Aim of the task. In the data that follows, find the line with "else if (type"; transcribe it, every later line up to the one with "Definition categorize (item", and that line as well, exactly and with no others.

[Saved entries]
####

(** ** The steps of [updateStats] *)

(** [items.reduce((sum, item) => sum + item.quantity, 0)] *)
Definition itemsInOrder (items : list Item.t) : jsnum :=
  fold_left (fun sum item => js_add sum (Item.quantity item)) items (Num 0).

(** [orderData.type === s] *)
Definition type_is (ty : option string) (s : string) : bool :=
  match ty with
  | Some t => String.eqb t s
  | None => false
  end.

(** [if (type === 'Dine In') dineInOrders += 1
     else if (type === 'Take Out') takeoutOrders += 1],
    on the pair (dineInOrders, takeoutOrders). *)
Definition countType (ty : option string) (counters : jsnum * jsnum) : jsnum * jsnum :=
  if type_is ty "Dine In" then (js_add counters.1 (Num 1), counters.2)
  else if type_is ty "Take Out" then (counters.1, js_add counters.2 (Num 1))
  else counters.

(** [hourlyStats[hour] = (hourlyStats[hour] || 0) + 1] *)
Definition countHour (h : Z) (m : gmap Z jsnum) : gmap Z jsnum :=
  <[h := js_add (js_or (default Undef (m !! h)) (Num 0)) (Num 1)]> m.

#[global] Arguments defaultHourlyStats : simpl never.
#[global] Arguments countHour : simpl never.

(** The body of the first [forEach]: the keyword rules, in their order. *)
Definition categorize (item : Item.t) (c : CategoryStats.t) : CategoryStats.t :=
  let itemName := toLowerCase (Item.name item) in
  let q := Item.quantity item in
  if includes itemName "bulgogi" || includes itemName "lechon" ||
     includes itemName "chicken" || includes itemName "adobo" ||
     includes itemName "shanghai" || includes itemName "fish" ||
     includes itemName "dory" || includes itemName "pork"
  then CategoryStats.add_Rice q c
  else if includes itemName "sizzling" || includes itemName "sisig" ||
          includes itemName "liempo" || includes itemName "porkchop"
  then CategoryStats.add_Sizzling q c
  else if includes itemName "pancit" || includes itemName "spaghetti" ||
          includes itemName "party"
  then CategoryStats.add_Party q c
  else if includes itemName "lemonade" || includes itemName "soda" ||
          (includes itemName "red tea" && negb (includes itemName "milk"))
  then CategoryStats.add_Drink q c
  else if includes itemName "cafe" || includes itemName "americano" ||
          includes itemName "latte" || includes itemName "macchiato" ||
          includes itemName "coffee"
  then CategoryStats.add_Cafe q c
  else if includes itemName "milk tea" || includes itemName "matcha green tea"
  then CategoryStats.add_Milk q c
  else if includes itemName "frappe" || includes itemName "cookies & cream"
  then CategoryStats.add_Frappe q c
  else c.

####

Answer section.
     else if (type === 'Take Out') takeoutOrders += 1],
    on the pair (dineInOrders, takeoutOrders). *)
Definition countType (ty : option string) (counters : jsnum * jsnum) : jsnum * jsnum :=
  if type_is ty "Dine In" then (js_add counters.1 (Num 1), counters.2)
  else if type_is ty "Take Out" then (counters.1, js_add counters.2 (Num 1))
  else counters.

(** [hourlyStats[hour] = (hourlyStats[hour] || 0) + 1] *)
Definition countHour (h : Z) (m : gmap Z jsnum) : gmap Z jsnum :=
  <[h := js_add (js_or (default Undef (m !! h)) (Num 0)) (Num 1)]> m.

#[global] Arguments defaultHourlyStats : simpl never.
#[global] Arguments countHour : simpl never.

(** The body of the first [forEach]: the keyword rules, in their order. *)
Definition categorize (item : Item.t) (c : CategoryStats.t) : CategoryStats.t :=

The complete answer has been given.